(** A change to one bucket, which leaves the elements of the others alone. *)
Lemma chains_update hs hs' nb bs cs ids ids' i c b' c' :
  chains hs nb bs cs ids → NoDup ids → cs !! i = Some c →
  bucket_ok hs' nb i b' c' →
  (∀ x, x ∈ ids → x ∉ c → bkt_links hs' x = bkt_links hs x ∧ meta hs' x = meta hs x) →
  (∀ r, ids ≡ₚ c ++ r → ids' ≡ₚ c' ++ r) →
  chains hs' nb (<[i := b']> bs) (<[i := c']> cs) ids'.
Proof.
  intros Hch Hnd Hc Hok Hext Hids. pose proof (chains_nodup _ _ _ _ _ Hch Hnd) as Hnd'.
  destruct (concat_middle _ _ _ Hc) as (r & Hr & Hins). split.
  - rewrite length_insert. apply (ch_num _ _ _ _ _ Hch).
  - rewrite !length_insert. apply (ch_length _ _ _ _ _ Hch).
  - intros j bj cj Hbj Hcj.
    apply list_lookup_insert_Some in Hbj as [(<- & <- & _)|[Hne Hbj]];
      apply list_lookup_insert_Some in Hcj as [(? & ? & _)|[? Hcj]]; subst; try done.
    apply (bucket_ok_ext hs); [|by apply (ch_bucket _ _ _ _ _ Hch)].
    intros x Hx. apply Hext; [by apply (chains_subset _ _ _ _ _ _ _ _ Hch Hcj)|].
    intros Hx'. apply Hne. by apply (chain_unique cs i j c cj x).
  - rewrite Hins, (Hids r); [done|]. by rewrite <-Hr, (ch_elems _ _ _ _ _ Hch).
Qed.

(** ** An element in front of a chain *)

(** Handles that differ in their bucket links at most. *)
Definition same_app (hs hs' : gmap positive UT_hash_handle) : Prop :=
  ∀ y, app_links hs' y = app_links hs y ∧ meta hs' y = meta hs y.

Lemma assign_front (hs : gmap positive UT_hash_handle) x o :
  is_Some (hs !! x) → (∀ y, o = Some y → y ≠ x ∧ is_Some (hs !! y)) →
  ∃ hs1 hs', update x (set_bkt None o) hs = Done hs1 ∧
    update_opt o (set_hh_prev (Some x)) hs1 = Done hs' ∧
    (∀ y, bkt_links hs' y = link_front (bkt_links hs) x o y) ∧ same_app hs hs'.
Proof.
  intros Hx Ho. destruct (update_done x (set_bkt None o) hs Hx) as (hs1 & E1 & H1).
  destruct (update_opt_done o (set_hh_prev (Some x)) hs1) as (hs' & E2 & H2).
  { intros y Hy. rewrite H1. destruct (Ho y Hy) as [_ [h ->]]. by eexists. }
  exists hs1, hs'. split; [done|]. split; [done|]. split; [|intros y; split].
  - intros y. unfold bkt_links, link_front. rewrite H2, H1. destruct (decide (y = x)) as [->|Hne].
    + destruct Hx as [h ->]. cbn. rewrite (decide_True (P := Some x = Some x)) by done.
      rewrite decide_False; [done|]. intros E. by destruct (Ho x E).
    + destruct (hs !! y) as [h|]; [cbn|done]. rewrite (decide_False (P := Some x = Some y)) by congruence.
      by destruct (decide (o = Some y)).
  - unfold app_links. rewrite H2, H1. destruct (hs !! y) as [h|]; [cbn|done].
    by destruct (decide (o = Some y)), (decide (Some x = Some y)).
  - unfold meta. rewrite H2, H1. destruct (hs !! y) as [h|]; [cbn|done].
    by destruct (decide (o = Some y)), (decide (Some x = Some y)).
Qed.

Lemma index_same hs hs' nb y i :
  same_app hs hs' → (∃ h, hs !! y = Some h ∧ HASH_TO_BKT (hashv h) nb = i) →
  ∃ h, hs' !! y = Some h ∧ HASH_TO_BKT (hashv h) nb = i.
Proof.
  intros Hsame (h & Hh & <-). destruct (Hsame y) as [_ Hm].
  rewrite (meta_lookup _ _ _ Hh) in Hm. unfold meta in Hm.
  destruct (hs' !! y) as [h2|]; [|done]. injection Hm as _ _ Hv. exists h2. by rewrite Hv.
Qed.

(** What is known of the chain of a bucket, among all chains. *)
Lemma chain_facts hs nb bs cs ids i c :
  chains hs nb bs cs ids → NoDup ids → cs !! i = Some c →
  NoDup c ∧ (∀ y, y ∈ c → y ∈ ids) ∧ (List.length c ≤ List.length ids)%nat.
Proof.
  intros Hch Hnd Hc. pose proof (chains_nodup _ _ _ _ _ Hch Hnd) as Hn.
  destruct (concat_middle _ _ _ Hc) as (r & Hr & _). split_and!.
  - rewrite Hr in Hn. by apply NoDup_app in Hn as [? _].
  - intros y Hy. by apply (chains_subset _ _ _ _ _ _ _ _ Hch Hc).
  - rewrite <-(Permutation_length (ch_elems _ _ _ _ _ Hch)), Hr, length_app. lia.
Qed.

Lemma link_front_other lk x o y : y ≠ x → o ≠ Some y → link_front lk x o y = lk y.
Proof.
  intros Hx Ho. unfold link_front. rewrite decide_False by done.
  destruct (lk y) as [[p n]|]; [cbn|done]. by rewrite decide_False.
Qed.

Lemma add32_succ z n : z = Z.of_nat n → Z.of_nat n + 1 < 2 ^ 32 → add32 z 1 = Z.of_nat (S n).
Proof. intros -> Hn. unfold add32. rewrite u32_small by lia. lia. Qed.

(** The assignments by which [HASH_ADD_TO_BKT] and [HASH_EXPAND_BUCKETS] put the element [x] into
    its bucket. *)
Lemma chains_front hs nb bs cs ids x h b mult :
  chains hs nb bs cs ids → NoDup (x :: ids) → hs !! x = Some h →
  bs !! HASH_TO_BKT (hashv h) nb = Some b → Z.of_nat (List.length ids) + 1 < 2 ^ 32 →
  ∃ hs1 hs' cs', update x (set_bkt None (hh_head b)) hs = Done hs1 ∧
    update_opt (hh_head b) (set_hh_prev (Some x)) hs1 = Done hs' ∧
    chains hs' nb (<[HASH_TO_BKT (hashv h) nb :=
      {| hh_head := Some x; count := add32 (count b) 1; expand_mult := mult |}]> bs) cs' (x :: ids) ∧
    (∀ y, y ∉ x :: ids → bkt_links hs' y = bkt_links hs y) ∧ same_app hs hs'.
Proof.
  intros Hch Hnd Hh Hb Hlen. pose proof Hnd as [Hx Hnd']%NoDup_cons.
  destruct (chains_lookup _ _ _ _ _ _ _ Hch Hb) as (c & Hc & Hok).
  destruct (chain_facts _ _ _ _ _ _ _ Hch Hnd' Hc) as (Hnc' & Hsub & Hclen).
  assert (Hnc : NoDup (x :: c)) by (apply NoDup_cons; split; [by intros ?%Hsub|done]).
  destruct Hok as [Hhd Hcnt Hseg Hidx]. rewrite Hhd.
  assert (Ho : ∀ y, first c None = Some y → y ∈ c) by (intros y [|]%first_elem; done).
  destruct (assign_front hs x (first c None)) as (hs1 & hs' & E1 & E2 & Hbkt & Hsame).
  { by eexists. }
  { intros y Hy%Ho. split; [intros ->; by apply Hx, Hsub|]. by destruct (Hidx y Hy) as (h' & -> & _). }
  exists hs1, hs', (<[HASH_TO_BKT (hashv h) nb := x :: c]> cs). split_and!; try done.
  - apply (chains_update hs hs' nb bs cs ids _ _ c); try done.
    + split; cbn [hh_head count].
      * done.
      * rewrite (add32_succ _ (List.length c)); [done|done|lia].
      * apply (dseg_ext (link_front (bkt_links hs) x (first c None))); [by intros; apply Hbkt|].
        by apply dseg_link_front.
      * intros y Hy. apply (index_same hs); [done|].
        apply elem_of_cons in Hy as [->|Hy]; [by exists h|by apply Hidx].
    + intros y Hy Hyc. split; [|by apply Hsame]. rewrite Hbkt. apply link_front_other.
      * by intros ->.
      * by intros ?%Ho.
    + intros r ->. done.
  - intros y Hy. rewrite Hbkt. apply link_front_other; [set_solver|].
    intros ?%Ho%Hsub. set_solver.
Qed.

(** ** An element out of a chain *)

(** Two assignments, through [a] and through [b]. *)
Lemma assign_both (hs : gmap positive UT_hash_handle) a b f g :
  (∀ y, a = Some y → is_Some (hs !! y)) → (∀ y, b = Some y → is_Some (hs !! y)) →
  ∃ hs1 hs', update_opt a f hs = Done hs1 ∧ update_opt b g hs1 = Done hs' ∧
    ∀ y, hs' !! y = (fun h => let h1 := if decide (a = Some y) then f h else h in
                              if decide (b = Some y) then g h1 else h1) <$> hs !! y.
Proof.
  intros Ha Hb. destruct (update_opt_done a f hs Ha) as (hs1 & E1 & H1).
  destruct (update_opt_done b g hs1) as (hs' & E2 & H2).
  { intros y Hy. rewrite H1. destruct (Hb y Hy) as [h ->]. by eexists. }
  exists hs1, hs'. split_and!; [done|done|]. intros y. rewrite H2, H1. by destruct (hs !! y).
Qed.

Lemma assign_unlink_bkt (hs : gmap positive UT_hash_handle) a b :
  (∀ y, a = Some y → is_Some (hs !! y)) → (∀ y, b = Some y → is_Some (hs !! y)) →
  ∃ hs1 hs', update_opt a (set_hh_next b) hs = Done hs1 ∧
    update_opt b (set_hh_prev a) hs1 = Done hs' ∧
    (∀ y, bkt_links hs' y = unlink (bkt_links hs) a b y) ∧ same_app hs hs'.
Proof.
  intros Ha Hb. destruct (assign_both hs a b (set_hh_next b) (set_hh_prev a) Ha Hb)
    as (hs1 & hs' & E1 & E2 & Hlk). exists hs1, hs'. split; [done|]. split; [done|].
  assert (∀ y, bkt_links hs' y = unlink (bkt_links hs) a b y ∧ app_links hs' y = app_links hs y ∧ meta hs' y = meta hs y) as Hall.
  { intros y. unfold bkt_links, unlink, app_links, meta. rewrite Hlk. destruct (hs !! y); [cbn|done].
    by destruct (decide (b = Some y)), (decide (a = Some y)). }
  split; [intros y; apply Hall|intros y; split; apply Hall].
Qed.

Lemma assign_unlink_app (hs : gmap positive UT_hash_handle) a b :
  (∀ y, a = Some y → is_Some (hs !! y)) → (∀ y, b = Some y → is_Some (hs !! y)) →
  ∃ hs1 hs', update_opt a (set_next b) hs = Done hs1 ∧
    update_opt b (set_prev a) hs1 = Done hs' ∧
    (∀ y, app_links hs' y = unlink (app_links hs) a b y) ∧ (∀ y, bkt_links hs' y = bkt_links hs y ∧ meta hs' y = meta hs y).
Proof.
  intros Ha Hb. destruct (assign_both hs a b (set_next b) (set_prev a) Ha Hb)
    as (hs1 & hs' & E1 & E2 & Hlk). exists hs1, hs'. split; [done|]. split; [done|].
  assert (∀ y, app_links hs' y = unlink (app_links hs) a b y ∧ bkt_links hs' y = bkt_links hs y ∧ meta hs' y = meta hs y) as Hall.
  { intros y. unfold bkt_links, unlink, app_links, meta. rewrite Hlk. destruct (hs !! y); [cbn|done].
    by destruct (decide (b = Some y)), (decide (a = Some y)). }
  split; [intros y; apply Hall|intros y; split; apply Hall].
Qed.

§

• **Exercise prompt**
Return only the exact lines from the opening of the records through the line that contains "(∀ r, ids ≡ₚ c ++ r → ids' ≡ₚ c' ++ r) →", both included.

• **Finished exercise**
(** A change to one bucket, which leaves the elements of the others alone. *)
Lemma chains_update hs hs' nb bs cs ids ids' i c b' c' :
  chains hs nb bs cs ids → NoDup ids → cs !! i = Some c →
  bucket_ok hs' nb i b' c' →
  (∀ x, x ∈ ids → x ∉ c → bkt_links hs' x = bkt_links hs x ∧ meta hs' x = meta hs x) →
  (∀ r, ids ≡ₚ c ++ r → ids' ≡ₚ c' ++ r) →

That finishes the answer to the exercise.